🎉 Accepted to EMNLP 2025 Findings!
Medical Multimodal Large Language Models (Med-MLLMs) have shown great promise in medical visual question answering (MedVQA). However, when deployed in low-resource settings where abundant labeled data are unavailable, existing Med-MLLMs commonly fail due to their medical reasoning capability bottlenecks: (i) the intrinsic reasoning bottleneck that ignores the details from the medical image; (ii) the extrinsic reasoning bottleneck that fails to incorporate specialized medical knowledge.

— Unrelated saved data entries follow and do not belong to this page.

(* ===== verification/SlashCommand.v ===== *)
(** * Slash commands

    packages/core/src/webhook/slashCommandParser.ts: the commands a pull request comment
    may start with and their arguments; the Ultrafix settings that fill in what a command
    leaves open (packages/core/src/config/configManagerUltrafix.ts) and the loop options
    [handleUltrafixCommand] (commentEventHandler.ts) makes of both. *)

From S2P Require Import Prelude JsString Json UltrafixLoop UltrafixStore.

Open Scope string_scope.
Open Scope Z_scope.

Inductive SlashCommandName := cmd_review | cmd_fix | cmd_merge | cmd_switch | cmd_use | cmd_ultrafix.
#[export] Instance SlashCommandName_eq_dec : EqDecision SlashCommandName.
Proof. solve_decision. Defined.

Definition command_text (c : SlashCommandName) : string :=
  match c with
  | cmd_review => "review" | cmd_fix => "fix" | cmd_merge => "merge" | cmd_switch => "switch" | cmd_use => "use" | cmd_ultrafix => "ultrafix"
  end.
Definition SLASH_COMMANDS : list SlashCommandName := [cmd_review; cmd_fix; cmd_merge; cmd_switch; cmd_use; cmd_ultrafix].
Definition command_of (text : string) : option SlashCommandName :=
  find (fun c => bool_decide (command_text c = text)) SLASH_COMMANDS.

Record ParsedSlashCommand := Parsed {
  command : SlashCommandName;
  args : list string;
  p_instructions : string;
}.
#[export] Instance ParsedSlashCommand_eq_dec : EqDecision ParsedSlashCommand.
Proof. solve_decision. Defined.

Definition carriage_return : ascii := char 13.
Definition slash : ascii := char 47.

(** The first line, and what follows its line feed. *)
Definition first_line (body : string) : string * option string :=
  match index_of newline body with
  | None => (body, None)
  | Some i => (take i body, Some (drop (S i) body))
  end.

Definition parseSlashCommand (body : option string) : option ParsedSlashCommand :=
  body ← truthy_string body;
  let '(rawFirstLine, rest) := first_line body in
  let firstLineTrimmed := trim rawFirstLine in
  if negb (starts_with (String slash "") firstLineTrimmed) then None
  else
    let after_slash := drop 1 firstLineTrimmed in
    let separatorOffset := find_index is_space after_slash in
    let commandText := match separatorOffset with None => after_slash | Some k => take k after_slash end in
    command ← command_of commandText;
    let argsStr := match separatorOffset with None => "" | Some k => trim (drop k after_slash) end in
    if includes_char carriage_return argsStr then None
    else Some (Parsed command (words argsStr) (match rest with None => "" | Some r => trim r end)).

(** ** What a command asks for *)

Inductive CommandMeta :=
  | review_meta (models : list string) (instructions : string)
  | fix_meta (commandLine bodyInstructions instructions : string)
  | merge_meta
  | switch_meta (models : list string) (instructions : string) (warning : option string)
  | use_meta (models : list string) (instructions : string) (warning : option string)
  | ultrafix_meta (meta : UltrafixCommandMeta) (warning : option string).

Definition normalizeModelLabel (label : string) : string := if starts_with "llm-" label then drop 4 label else label.

(** [/^-?\d+$/], then a safe integer in range. *)
Definition parsePositiveInt (value : string) (allowZero : bool) : option Z :=
  let n := match value with
           | String c rest => if bool_decide (c = char 45) then if all_digits rest then Some (- number_of_digits rest) else None
                              else if all_digits value then Some (number_of_digits value) else None
           | "" => None
           end in
  n ← n;
  if MAX_SAFE_INTEGER <? Z.abs n then None
  else if allowZero then if 0 <=? n then Some n else None
  else if 0 <? n then Some n else None.

Definition ULTRAFIX_KNOWN_KEYS : list string := ["goal"; "max"; "pause"; "model"].

Definition with_goal (g : Z) (m : UltrafixCommandMeta) : UltrafixCommandMeta :=
  Meta (m_workEpoch m) (Some g) (m_maxCycles m) (m_pauseSeconds m) (m_reviewModel m) (m_instructions m).
Definition quoted (s : string) : string := "'" ++ s ++ "'".

(** The updated options and the warning, if the value is invalid. *)
Definition applyUltrafixKeyValue (m : UltrafixCommandMeta) (key value : string) : UltrafixCommandMeta * option string :=
  if bool_decide (key = "goal") then
    match parsePositiveInt value false with
    | Some n => if (n <? 1) || (10 <? n) then (m, Some ("goal must be an integer between 1 and 10, got " ++ quoted value)) else (with_goal n m, None)
    | None => (m, Some ("goal must be an integer between 1 and 10, got " ++ quoted value))
    end
  else if bool_decide (key = "max") then
    match parsePositiveInt value false with
    | Some n => if n <? 1 then (m, Some ("max must be a positive integer, got " ++ quoted value))
                else (Meta (m_workEpoch m) (m_goal m) (Some n) (m_pauseSeconds m) (m_reviewModel m) (m_instructions m), None)
    | None => (m, Some ("max must be a positive integer, got " ++ quoted value))
    end
  else if bool_decide (key = "pause") then
    match parsePositiveInt value true with
    | Some n => (Meta (m_workEpoch m) (m_goal m) (m_maxCycles m) (Some n) (m_reviewModel m) (m_instructions m), None)
    | None => (m, Some ("pause must be a non-negative integer, got " ++ quoted value))
    end
  else if bool_decide (key = "model") then
    (Meta (m_workEpoch m) (m_goal m) (m_maxCycles m) (m_pauseSeconds m) (Some (normalizeModelLabel value)) (m_instructions m), None)
  else (m, None).

Record ArgState := Args { a_meta : UltrafixCommandMeta; positionalGoalSet : bool; warnings : list string }.

(** [warnings.push(w)] *)
Definition push (ws : list string) (w : string) : list string := (ws ++ [w])%list.

Definition ultrafix_arg (a : ArgState) (arg : string) : ArgState :=
  let m := a_meta a in
  match index_of (char 61) arg with
  | Some eqIdx =>
      let key := to_lower (take eqIdx arg) in
      let value := drop (S eqIdx) arg in
      if bool_decide (key ∈ ULTRAFIX_KNOWN_KEYS) then
        let '(m', err) := applyUltrafixKeyValue m key value in
        Args m' (positionalGoalSet a) ((warnings a ++ option_list err)%list)
      else Args m (positionalGoalSet a) (push (warnings a) ("Unknown key " ++ quoted key ++ " ignored"))
  | None =>
      if negb (positionalGoalSet a) && all_digits arg then
        let bad := Args m true (push (warnings a) ("Invalid positional goal " ++ quoted arg ++ "; must be an integer between 1 and 10")) in
        match parsePositiveInt arg false with
        | Some n =>
            if (n <? 1) || (10 <? n) then bad
            else match m_goal m with None => Args (with_goal n m) true (warnings a) | Some _ => Args m true (warnings a) end
        | None => bad
        end
      else Args m (positionalGoalSet a) (push (warnings a) ("Extra argument " ++ quoted arg ++ " ignored"))
  end.

Definition parseUltrafixArgs (parsed : ParsedSlashCommand) : UltrafixCommandMeta * option string :=
  let a := foldl ultrafix_arg (Args (Meta None None None None None (p_instructions parsed)) false []) (args parsed) in
  (a_meta a, match warnings a with [] => None | ws => Some (join "; " ws) end).

Definition single_model (name : string) (args : list string) : list string * option string :=
  (match args with [] => [] | a :: _ => [normalizeModelLabel a] end,
   match args with
   | _ :: _ :: _ => Some ("/" ++ name ++ " accepts only one model argument; extra arguments were ignored: " ++ join ", " (tail args))
   | _ => None
   end).

Definition buildCommandMeta (parsed : ParsedSlashCommand) : CommandMeta :=
  match command parsed with
  | cmd_review => review_meta (normalizeModelLabel <$> args parsed) (p_instructions parsed)
  | cmd_fix =>
      let commandLine := join " " (args parsed) in
      let parts := filter (fun s => s <> "") [commandLine; p_instructions parsed] in
      fix_meta commandLine (p_instructions parsed) (trim (join (String newline "") parts))
  | cmd_merge => merge_meta
  | cmd_switch => let '(models, warning) := single_model "switch" (args parsed) in switch_meta models (p_instructions parsed) warning
  | cmd_use => let '(models, warning) := single_model "use" (args parsed) in use_meta models (p_instructions parsed) warning
  | cmd_ultrafix => let '(m, warning) := parseUltrafixArgs parsed in ultrafix_meta m warning
  end.

(** ** Settings

    What the store holds under each key, if anything; the save functions take any number. *)

Definition DEFAULT_ULTRAFIX_RATING_GOAL : Q := 7.
Definition DEFAULT_ULTRAFIX_MAX_CYCLES : Z := 5.
Definition DEFAULT_ULTRAFIX_PAUSE_SECONDS : Z := 60.

Definition loadUltrafixRatingGoal (stored : option json) : Q :=
  match default (JNum DEFAULT_ULTRAFIX_RATING_GOAL) stored with
  | JNum goal => if negb (Qle_bool 1 goal) || negb (Qle_bool goal 10) then DEFAULT_ULTRAFIX_RATING_GOAL else goal
  | _ => DEFAULT_ULTRAFIX_RATING_GOAL
  end.
Definition saveUltrafixRatingGoal (goal : Q) : result json :=
  match safe_integer goal with
  | Some n => if (n <? 1) || (10 <? n) then Throw "ultrafix_rating_goal must be an integer between 1 and 10" else Ok (JNum goal)
  | None => Throw "ultrafix_rating_goal must be an integer between 1 and 10"
  end.
Definition loadUltrafixMaxCycles (stored : option json) : Z :=
  match default (JNum (inject_Z DEFAULT_ULTRAFIX_MAX_CYCLES)) stored with
  | JNum cycles => match safe_integer cycles with Some n => if n <? 1 then DEFAULT_ULTRAFIX_MAX_CYCLES else n | None => DEFAULT_ULTRAFIX_MAX_CYCLES end
  | _ => DEFAULT_ULTRAFIX_MAX_CYCLES
  end.
Definition saveUltrafixMaxCycles (cycles : Q) : result json :=
  match safe_integer cycles with
  | Some n => if n <? 1 then Throw "ultrafix_max_cycles must be a positive safe integer" else Ok (JNum cycles)
  | None => Throw "ultrafix_max_cycles must be a positive safe integer"
  end.
Definition loadUltrafixPauseSeconds (stored : option json) : Z :=
  match default (JNum (inject_Z DEFAULT_ULTRAFIX_PAUSE_SECONDS)) stored with
  | JNum pause => match safe_integer pause with Some n => if n <? 0 then DEFAULT_ULTRAFIX_PAUSE_SECONDS else n | None => DEFAULT_ULTRAFIX_PAUSE_SECONDS end
  | _ => DEFAULT_ULTRAFIX_PAUSE_SECONDS
  end.
Definition saveUltrafixPauseSeconds (seconds : Q) : result json :=
  match safe_integer seconds with
  | Some n => if n <? 0 then Throw "ultrafix_pause_seconds must be a non-negative safe integer" else Ok (JNum seconds)
  | None => Throw "ultrafix_pause_seconds must be a non-negative safe integer"
  end.

(** The settings a loop starts from. *)
Record UltrafixSettings := Settings { s_goal : option json; s_maxCycles : option json; s_pauseSeconds : option json; s_reviewModel : string }.

(** The options of [startLoop]: what the command says, else what is configured. *)
Definition loop_options (settings : UltrafixSettings) (m : UltrafixCommandMeta) (owner repo : string) (pr commentId epoch : Z) (userId : option string) : StartLoopOptions :=
  StartOptions owner repo pr
    (Some (match m_goal m with Some g => inject_Z g | None => loadUltrafixRatingGoal (s_goal settings) end))
    (Some (default (loadUltrafixMaxCycles (s_maxCycles settings)) (m_maxCycles m)))
    (Some (default (loadUltrafixPauseSeconds (s_pauseSeconds settings)) (m_pauseSeconds m)))
    (Some (default (s_reviewModel settings) (m_reviewModel m)))
    (Some epoch) (Some commentId) (Some (m_instructions m)) userId.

To address those limitations, we propose AMANDA, a training-free agentic framework that performs medical knowledge augmentation via LLM agents. Specifically, our intrinsic medical knowledge augmentation focuses on coarse-to-fine question decomposition for comprehensive diagnosis, while extrinsic medical knowledge augmentation grounds the reasoning process via biomedical knowledge graph retrieval. Extensive experiments across eight Med-VQA benchmarks demonstrate substantial improvements in both zero-shot and few-shot Med-VQA settings.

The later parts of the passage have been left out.